Of course, this little fairy tale is a preface to the recent release by DDTC of proposed revised definitions of, among other things, the term “public domain” which, as you might imagine, does not mean to DDTC what it means to anyone else who speaks English. The proposed new definition seems to have been written by people who have heard of the Internet only as something the kids use to tweet things and post selfies.
The importance of the definition of “public domain” is that information about defense articles (like muskets and missiles) is not subject to export controls if it is in the “public domain” as defined in section 120.11 of the International Traffic in Arms Regulations (the “ITAR”). DDTC has previously taken the position that pictures on the Internet were not “public domain” because section 120.11 does not specifically mention the Internet. (Never mind, of course, that the definition includes information available “[a]t libraries open to the public” and that every single library in the United States, save apparently for the one at DDTC, has Internet terminals.)
The newly proposed rules, coming more than twenty years after the appearance of the World Wide Web, finally (and grudgingly) acknowledges the existence of the Internet. The new definition would define “public domain” to include information made available to the public through
Public dissemination (i.e.,unlimited distribution) in any form (e.g., not necessarily in published form), including posting on the Internet on sites available to the public;
Before you get to excited, however, there’s this: an exception that eats up the entire definition from any practical point of view.
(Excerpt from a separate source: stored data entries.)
(** X4. What is left for deletion is older than what is kept as recent:
    the versions kept as recent followed by the deletion candidates are the
    candidates not kept for a day, most recent first, so that no deletion
    candidate was deployed later than a version kept as recent, and the
    candidates reach [deleteVersions] most recent first. *)
Theorem deleted_are_the_oldest tz now project service
    keepDailyAmount keepMinimum versions :
  let r := classify tz now project service keepDailyAmount keepMinimum versions in
  recentKeeps (calls r) ++ answered true (calls r) = notDayKeeps (calls r)
  ∧ StronglySorted recentFirst (recentKeeps (calls r) ++ answered true (calls r))
  ∧ Forall (fun c' => Forall (fun c => recentFirst c c') (recentKeeps (calls r)))
           (answered true (calls r)).
Proof.
  intros r.
  pose proof (classify_filterCalls tz now project service keepDailyAmount
                keepMinimum versions) as Hcalls.
  fold r in Hcalls. cbv zeta in Hcalls.
  apply filterCalls_recent in Hcalls as [_ Htake].
  cbn [keptRecentVersions length] in Htake. rewrite Nat.sub_0_r in Htake.
  pose proof (classify_deleted tz now project service keepDailyAmount
                keepMinimum versions) as Hdrop.
  fold r in Hdrop. cbv zeta in Hdrop.
  assert (Hall : recentKeeps (calls r) ++ answered true (calls r)
                 = notDayKeeps (calls r)).
  { by rewrite Htake, Hdrop, take_drop. }
  assert (Hsorted : StronglySorted recentFirst
                      (recentKeeps (calls r) ++ answered true (calls r))).
  { rewrite Hall. eapply sublist_StronglySorted; [ apply notDayKeeps_sublist | ].
    unfold r. rewrite classify_subjects. apply sort_sorted. }
  split; [ done | ]. split; [ done | ].
  apply Forall_forall. intros c' Hc'. apply Forall_forall. intros c Hc.
  by eapply StronglySorted_app_1_elem_of.
Qed.

(** ** A rule switched off *)

Lemma no_day_kept now (calls : list (Candidate.t * Message * bool)) :
  Forall (verdict now) calls →
  daysKept calls = [] →
  notDayKeeps calls = (fst ∘ fst) <$> calls
  ∧ answered false calls = recentKeeps calls.
Proof.
  induction 1 as [ | [[c m] b] calls Hm _ IH ]; [ done | ].
  unfold answered, daysKept, recentKeeps, notDayKeeps in *.
  destruct Hm as [ [-> ->] | [ (n & -> & ->) | [-> ->] ] ];
    cbn in *; intros Hnone; [ done | | ];
    destruct (IH Hnone) as [E1 E2]; split; congruence.
Qed.

(** X5. With [keepDailyAmount] at 0 (or below) no day is tracked and
    nothing is kept for a day: the [keepMinimum] most recent candidates are
    kept and all the others are left for deletion. With [keepMinimum] at 0
    as well, every version in scope that serves no traffic is left for
    deletion. *)
Theorem without_the_daily_rule tz now project service
    keepDailyAmount keepMinimum versions :
  keepDailyAmount <= 0 →
  let r := classify tz now project service keepDailyAmount keepMinimum versions in
  let sorted := sort (collectCandidates project service versions) in
  daysKept (calls r) = []
  ∧ kept r = Candidate.id <$> take (Z.to_nat keepMinimum) sorted
  ∧ candidatesForDeletion r = Candidate.id <$> drop (Z.to_nat keepMinimum) sorted.
Proof.
  intros Hdays r sorted.
  pose proof (at_most_keepDailyAmount_days tz now project service keepDailyAmount
                keepMinimum versions) as Hnone.
  fold r in Hnone. cbv zeta in Hnone.
  replace (Z.to_nat keepDailyAmount) with 0%nat in Hnone by lia.
  destruct (daysKept (calls r)) as [ | ? ? ] eqn:Hkept; [ | cbn in Hnone; lia ].
  pose proof (classify_filterCalls tz now project service keepDailyAmount
                keepMinimum versions) as Hcalls.
  fold r in Hcalls. cbv zeta in Hcalls.
  pose proof (classify_verdicts tz now project service keepDailyAmount
                keepMinimum versions) as Hok.
  fold r in Hok.
  destruct (no_day_kept now (calls r) Hok Hkept) as [Hnot Hfalse].
  pose proof (classify_subjects tz now project service keepDailyAmount
                keepMinimum versions) as Hsub.
  fold r sorted in Hsub. rewrite Hsub in Hnot.
  apply filterCalls_recent in Hcalls as [_ Htake].
  cbn [keptRecentVersions length] in Htake. rewrite Nat.sub_0_r, Hnot in Htake.
  split; [ done | ]. unfold kept, candidatesForDeletion.
  rewrite Hfalse, Htake. split; [ done | ].
  pose proof (classify_deleted tz now project service keepDailyAmount
                keepMinimum versions) as Hdel.
  fold r in Hdel. cbv zeta in Hdel. by rewrite Hdel, Hnot.
Qed.

(** X6. With [keepMinimum] at 0 (or below) nothing is kept as recent: every
    version kept is kept for its day, so at most [keepDailyAmount] are, and
    every candidate not kept for a day is left for deletion. *)
Theorem without_the_recent_rule tz now project service
    keepDailyAmount keepMinimum versions :
  keepMinimum <= 0 →
  let r := classify tz now project service keepDailyAmount keepMinimum versions in
  recentKeeps (calls r) = []
  ∧ keptRecentVersions (final r) = []
  ∧ (∀ c m, (c, m, false) ∈ calls r →
       m = KeepingFor (keyOf c) (Candidate.id c) (now - Candidate.lastDeployed c))
  ∧ (length (kept r) ≤ Z.to_nat keepDailyAmount)%nat
  ∧ candidatesForDeletion r = Candidate.id <$> notDayKeeps (calls r).
Proof.
  intros Hmin r.
  pose proof (classify_filterCalls tz now project service keepDailyAmount
                keepMinimum versions) as Hcalls.
  fold r in Hcalls. cbv zeta in Hcalls.
  pose proof (classify_verdicts tz now project service keepDailyAmount
                keepMinimum versions) as Hok.
  fold r in Hok.
  pose proof (filterCalls_recent _ _ _ _ _ _ Hcalls) as [Hrecent Htake].
  cbn [keptRecentVersions length app] in Hrecent, Htake.
  replace (Z.to_nat keepMinimum - 0)%nat with 0%nat in Htake by lia.
  rewrite take_0 in Htake. rewrite Htake in Hrecent.
  split; [ done | ]. split; [ done | ]. split; [ | split ].
  - intros c m Hin. rewrite Forall_forall in Hok. specialize (Hok _ Hin).
    destruct Hok as [ [-> _] | [ (n & -> & _) | [_ ?] ] ]; [ done | | done ].
    assert (Hc : c ∈ recentKeeps (calls r)).
    { unfold recentKeeps. apply list_elem_of_omap. by eexists (c, _, false). }
    rewrite Htake in Hc. by apply elem_of_nil in Hc.
  - pose proof (answered_lengths now (calls r) Hok) as (Hlen & _).
    unfold kept. rewrite length_fmap, Hlen, Htake. cbn [length].
    rewrite Nat.add_0_r. apply at_most_keepDailyAmount_days.
  - pose proof (classify_deleted tz now project service keepDailyAmount
                  keepMinimum versions) as Hdel.
    fold r in Hdel. cbv zeta in Hdel. unfold candidatesForDeletion. rewrite Hdel.
    replace (Z.to_nat keepMinimum) with 0%nat by lia. by rewrite drop_0.
Qed.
(b) Technical data or software, whether or not developed with government funding, is not in the public domain if it has been made available to the public without authorization from:
(1) The Directorate of Defense Trade Controls;
(2) The Department of Defense’s Office of Security Review;
(3) The relevant U.S. government contracting entity with authority to allow the technical data or software to be made available to the public; or
(4) Another U.S. government official with authority to allow the technical data or software to be made available to the public.
So, you see a picture of a fighter jet on the Internet. Is it “public domain” or not? Will you get in trouble for re-posting it? Well, you have no idea because you have no way of knowing whether any official falling in the four categories above has authorized it to be posted. You probably can’t even tell who falls in category (3) or (4). In fact, nobody can probably tell which government officials fall in those categories.
DDTC attempts to address this issue with a note saying that if somebody else put the information on the Internet you are not breaking the law if you unless you “know” that they did so without authority. But does “know” mean actual knowledge or does it slide, like it often does, into not engaging in due diligence to determine that it was authorized? Your guess is as good as mine. So use the Internet at your own risk, unless you’re just posting selfies on Instagram.
For companies in the defense industry, this proposed definition is equally problematic if they use the Internet at all. Every time they post information on their own products, thinking that the information they are posting is already in the “public domain,” they need to ask permission from DDTC if they haven’t already done so. And, of course, since there are no time limits in the proposed definition, this issue would exist for everything the company hasever posted on the Internet.
Dark times for the Internet ahead when (and if, as is likely) this new definition goes into effect.